**Required work**
From the first line of the entries below to the line with "Lemma has_suffix_truthy_mapping suf", give each line again exactly.

**Entries provided**
------------------------------------------------

(** C6 (amended).  After a classification that ends normally, the
    EquipmentLists bucket holds, in stream order, the [allEquipment] value
    of every record whose discriminator ends with [AllEquipmentUnitDataDTO]
    and that has an [allEquipment] field; records of the kind without the
    field add nothing. *)
Theorem C6_equipment_lists_bucket (msgs : list json) (b : Buckets) :
  classify (JList msgs) = (b, Ok tt) ->
  raw_equipment_lists b = omap equipment_list_of msgs.
Proof.
  rewrite classify_stream. intros H.
  apply for_each_classify_ok in H as [-> _].
  rewrite (fold_left_collect route_message raw_equipment_lists
             (fun msg => option_list (equipment_list_of msg)))
    by apply route_message_raw_equipment_lists.
  apply flat_map_option_list.
Qed.

Lemma C6_equipment_lists_bucket_witness :
  let m1 := JObj [("@type", JStr "a.AllEquipmentUnitDataDTO");
                  ("allEquipment", JList [JObj [("id", JNum 1)]])] in
  let m2 := JObj [("@type", JStr "a.AllEquipmentUnitDataDTO")] in
  let m3 := JObj [("@type", JStr "a.AllEquipmentUnitDataDTO");
                  ("allEquipment", JList [])] in
  raw_equipment_lists (fst (classify (JList [m1; m2; m3]))) =
  [JList [JObj [("id", JNum 1)]]; JList []].
Proof.
  intros m1 m2 m3.
  rewrite (C6_equipment_lists_bucket [m1; m2; m3] (fst (classify (JList [m1; m2; m3])))).
  - reflexivity.
  - vm_compute. reflexivity.
Defined.

Lemma has_suffix_truthy_mapping suf msg :
  PyStr.endswith EmptyString suf = false ->
  has_suffix suf msg = true -> is_mapping msg = true /\ Py.truthy msg = true.
Proof.
  unfold has_suffix, dto_type. intros Hsuf.
  destruct msg as [| | | | |kv]; try discriminate.
  destruct kv as [|p kv]; [|now split].
  simpl. rewrite Hsuf. discriminate.
Qed.

Lemma profile_entry_mapping p :
  is_mapping p = true -> profile_entry p = Ok (profile_of p).
Proof. destruct p; try discriminate. reflexivity. Qed.

Lemma last_filter_in {A} (P : A -> bool) (l : list A) x :
  last (List.filter P l) = Some x -> P x = true.
Proof.
  intros H. apply last_Some_elem_of in H.
  apply list_elem_of_In, List.filter_In in H. tauto.
Qed.

(** The profile is assigned before anything else and never again. *)
Lemma build_keeps_player_info b m0 m1 :
  build_player_info b m0 = (m1, Ok tt) ->
  player_info (fst (build_master_tables b m0)) = player_info m1.
Proof.
  intros H. unfold build_master_tables. rewrite (bind_ok _ _ _ _ _ H).
  match goal with
  | |- ?f (fst (?m ?s)) = _ => assert (P : preserves f m); [|exact (P s)]
  end.
  unfold build_heroes, build_decks, build_equipment, build_equipment_item,
    build_relics, build_relic, build_cities, build_alliance_members,
    build_alliance_cities.
  preserves_tac.
Qed.

(** C7.  After a classification that ends normally, each of the three
    singleton buckets (PlayerDTO, HeroPush, AllianceMembersResponse) holds
    the last record of its kind in stream order, or nothing when there is
    none; and whatever the build does afterwards, the profile it leaves is
    read off that last Player record [B] field by field. *)
Theorem C7_singletons_last_write_wins (msgs : list json) (b : Buckets) :
  classify (JList msgs) = (b, Ok tt) ->
  raw_playerdto b = default JNull (last_of_kind "PlayerDTO" msgs) /\
  raw_heropush b = default JNull (last_of_kind "HeroPush" msgs) /\
  raw_alliance_members b = default JNull (last_of_kind "AllianceMembersResponse" msgs) /\
  forall B m0,
    last_of_kind "PlayerDTO" msgs = Some B ->
    player_info (fst (build_master_tables b m0)) = Some (profile_of B).
Proof.
  rewrite classify_stream. intros H.
  apply for_each_classify_ok in H as [-> _].
  assert (Hp : raw_playerdto (fold_left route_message msgs empty_buckets)
               = default JNull (last_of_kind "PlayerDTO" msgs)).
  { rewrite (fold_left_last route_message raw_playerdto (has_suffix "PlayerDTO") id)
      by apply route_message_raw_playerdto.
    unfold last_of_kind. now destruct (last _). }
  split; [exact Hp|]. split; [|split].
  - rewrite (fold_left_last route_message raw_heropush (has_suffix "HeroPush") id)
      by apply route_message_raw_heropush.
    unfold last_of_kind. now destruct (last _).
  - rewrite (fold_left_last route_message raw_alliance_members
               (has_suffix "AllianceMembersResponse") id)
      by apply route_message_raw_alliance_members.
    unfold last_of_kind. now destruct (last _).
  - intros B m0 HB. rewrite HB in Hp. simpl in Hp.
    apply last_filter_in in HB.
    apply has_suffix_truthy_mapping in HB as [Hmap Htruthy]; [|reflexivity].
    set (b := fold_left route_message msgs empty_buckets) in *.
    assert (H1 : build_player_info b m0 = (set_player_info (Some (profile_of B)) m0, Ok tt)).
    { apply build_player_info_ok. exists (profile_of B). split; [|reflexivity].
      unfold profile_result. rewrite Hp, Htruthy. now apply profile_entry_mapping. }
    now rewrite (build_keeps_player_info _ _ _ H1).
Qed.

Lemma C7_singletons_last_write_wins_witness :
  let A := JObj [("@type", JStr "x.PlayerDTO"); ("id", JNum 1); ("username", JStr "a")] in
  let B := JObj [("@type", JStr "x.PlayerDTO"); ("id", JNum 2); ("displayName", JStr "Bee")] in
  let b := fst (classify (JList [A; heropush_record [] []; B])) in
  raw_playerdto b = B /\
  player_info (fst (build_master_tables b init_model)) =
  Some (Profile.mk (JNum 2) (JStr "Bee") JNull JNull).
Proof.
  intros A B b.
  destruct (C7_singletons_last_write_wins [A; heropush_record [] []; B] b)
    as (Hp & _ & _ & Hinfo).
  - vm_compute. reflexivity.
  - split; [exact Hp|]. apply (Hinfo B init_model). vm_compute. reflexivity.
Defined.


(** ** Which exceptions can end a build *)

Lemma rsafe_ok {A} (x : A) : rsafe (Ok x).
Proof. intros e H. discriminate. Qed.

Lemma rsafe_rbind {A B} (r : result A) (k : A -> result B) :
  rsafe r -> (forall x, rsafe (k x)) -> rsafe (rbind r k).
Proof.
  intros Hr Hk e. destruct r as [x|e']; simpl.
  - apply Hk.
  - intros [= <-]. now apply Hr.
Qed.

Lemma rsafe_rmap {A B} (f : A -> result B) xs :
  (forall x, rsafe (f x)) -> rsafe (rmap f xs).
Proof.
  intros Hf. induction xs as [|x xs IH]; simpl; [apply rsafe_ok|].
  apply rsafe_rbind; [apply Hf|]. intros y.
  apply rsafe_rbind; [exact IH|]. intros ys. apply rsafe_ok.
Qed.

Lemma rsafe_if {A} (c : bool) (r1 r2 : result A) :
  rsafe r1 -> rsafe r2 -> rsafe (if c then r1 else r2).
Proof. now destruct c. Qed.

Lemma rsafe_get v k d : rsafe (Py.get v k d).
Proof. destruct v; intros e [= <-]; exact I. Qed.

Lemma rsafe_getitem v k : rsafe (Py.getitem v k).
Proof.
  destruct v; try (intros e [= <-]; exact I).
  simpl. destruct (Py.assoc k kv); intros e [= <-]; exact I.
Qed.

Lemma rsafe_contains k v : rsafe (Py.contains k v).
Proof. destruct v; intros e [= <-]; exact I. Qed.

Lemma rsafe_replace v old new : rsafe (Py.replace v old new).
Proof. destruct v; intros e [= <-]; exact I. Qed.

Lemma rsafe_iter v : rsafe (Py.iter v).
Proof. destruct v; intros e [= <-]; exact I. Qed.

Lemma rsafe_set_of vs : rsafe (Py.set_of vs).
Proof.
  apply rsafe_rmap. intros v. destruct (Py.hashable v); [apply rsafe_ok|].
  intros e [= <-]. exact I.
Qed.

Lemma rsafe_owned v hs : rsafe (owned v hs).
Proof.
  unfold owned, Py.in_set. destruct (Py.truthy v); [|apply rsafe_ok].
  destruct (Py.hashable v); [apply rsafe_ok|]. intros e [= <-]. exact I.
Qed.

Ltac rsafe_tac :=
  repeat first
    [ apply rsafe_ok
    | apply rsafe_get
    | apply rsafe_getitem
    | apply rsafe_contains
    | apply rsafe_replace
    | apply rsafe_iter
    | apply rsafe_set_of
    | apply rsafe_owned
    | apply rsafe_rmap; intros ?
    | apply rsafe_rbind; [|intros ?]
    | apply rsafe_if ].

Lemma msafe_ret {St A} (x : A) : msafe (@ret St A x).
Proof. intros s s' e H. discriminate. Qed.

Lemma msafe_modify {St} (g : St -> St) : msafe (modify g).
Proof. intros s s' e H. discriminate. Qed.

Lemma msafe_gets {St A} (g : St -> A) : msafe (gets g).
Proof. intros s s' e H. discriminate. Qed.

Lemma msafe_lift {St A} (r : result A) : rsafe r -> msafe (@lift St A r).
Proof. intros Hr s s' e [= _ H]. now apply Hr. Qed.
(** * DHD Builder: a shallow embedding of [src/utils/builder.py]

    The development follows the Python module function by function.
    Python values are modelled as the code uses them:

    - a Python [str] is a list of Unicode code points ([str := list N]);
    - an exception is a value of [exn], and a call that may raise returns a
      [result];
    - a [dict] used only for membership and lookup is a [gmap]; a [dict]
      whose insertion order is observable is an association list;
    - library calls (Pillow, openpyxl, [glob], [unicodedata], the file
      system) are either written out or taken as section variables. *)

From Stdlib Require Import ZArith NArith String Ascii List Lia Bool.
From stdpp Require Import base option list gmap.

Open Scope Z_scope.

(** ** Python strings *)

Definition str := list N.

(** A literal of the source, code point by code point (ASCII literals). *)
Definition py (s : string) : str :=
  map (fun a => N.of_nat (nat_of_ascii a)) (list_ascii_of_string s).

(** ** Exceptions and results *)

Inductive exn :=
| KeyError (key : str)
| TypeError
| ValueError
| AttributeError
| OverflowError
| OSError (path : str).

Inductive result (A : Type) :=
| Ok (a : A)
| Raise (e : exn).

Arguments Ok {A} a.
Arguments Raise {A} e.

Definition bind {A B} (m : result A) (k : A -> result B) : result B :=
  match m with
  | Ok a => k a
  | Raise e => Raise e
  end.

Notation "x <- e ;; k" := (bind e (fun x => k))
  (at level 60, e at next level, right associativity).

Definition is_ok {A} (m : result A) : Prop := exists a, m = Ok a.

Definition to_option {A} (m : result A) : option A :=
  match m with
  | Ok a => Some a
  | Raise _ => None
  end.

Section DHD.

------------------------------------------------

**Response box**
(** C6 (amended).  After a classification that ends normally, the
    EquipmentLists bucket holds, in stream order, the [allEquipment] value
    of every record whose discriminator ends with [AllEquipmentUnitDataDTO]
    and that has an [allEquipment] field; records of the kind without the
    field add nothing. *)
Theorem C6_equipment_lists_bucket (msgs : list json) (b : Buckets) :
  classify (JList msgs) = (b, Ok tt) ->
  raw_equipment_lists b = omap equipment_list_of msgs.
Proof.
  rewrite classify_stream. intros H.
  apply for_each_classify_ok in H as [-> _].
  rewrite (fold_left_collect route_message raw_equipment_lists
             (fun msg => option_list (equipment_list_of msg)))
    by apply route_message_raw_equipment_lists.
  apply flat_map_option_list.
Qed.

Lemma C6_equipment_lists_bucket_witness :
  let m1 := JObj [("@type", JStr "a.AllEquipmentUnitDataDTO");
                  ("allEquipment", JList [JObj [("id", JNum 1)]])] in
  let m2 := JObj [("@type", JStr "a.AllEquipmentUnitDataDTO")] in
  let m3 := JObj [("@type", JStr "a.AllEquipmentUnitDataDTO");
                  ("allEquipment", JList [])] in
  raw_equipment_lists (fst (classify (JList [m1; m2; m3]))) =
  [JList [JObj [("id", JNum 1)]]; JList []].
Proof.
  intros m1 m2 m3.
  rewrite (C6_equipment_lists_bucket [m1; m2; m3] (fst (classify (JList [m1; m2; m3])))).
  - reflexivity.
  - vm_compute. reflexivity.
Defined.

Lemma has_suffix_truthy_mapping suf msg :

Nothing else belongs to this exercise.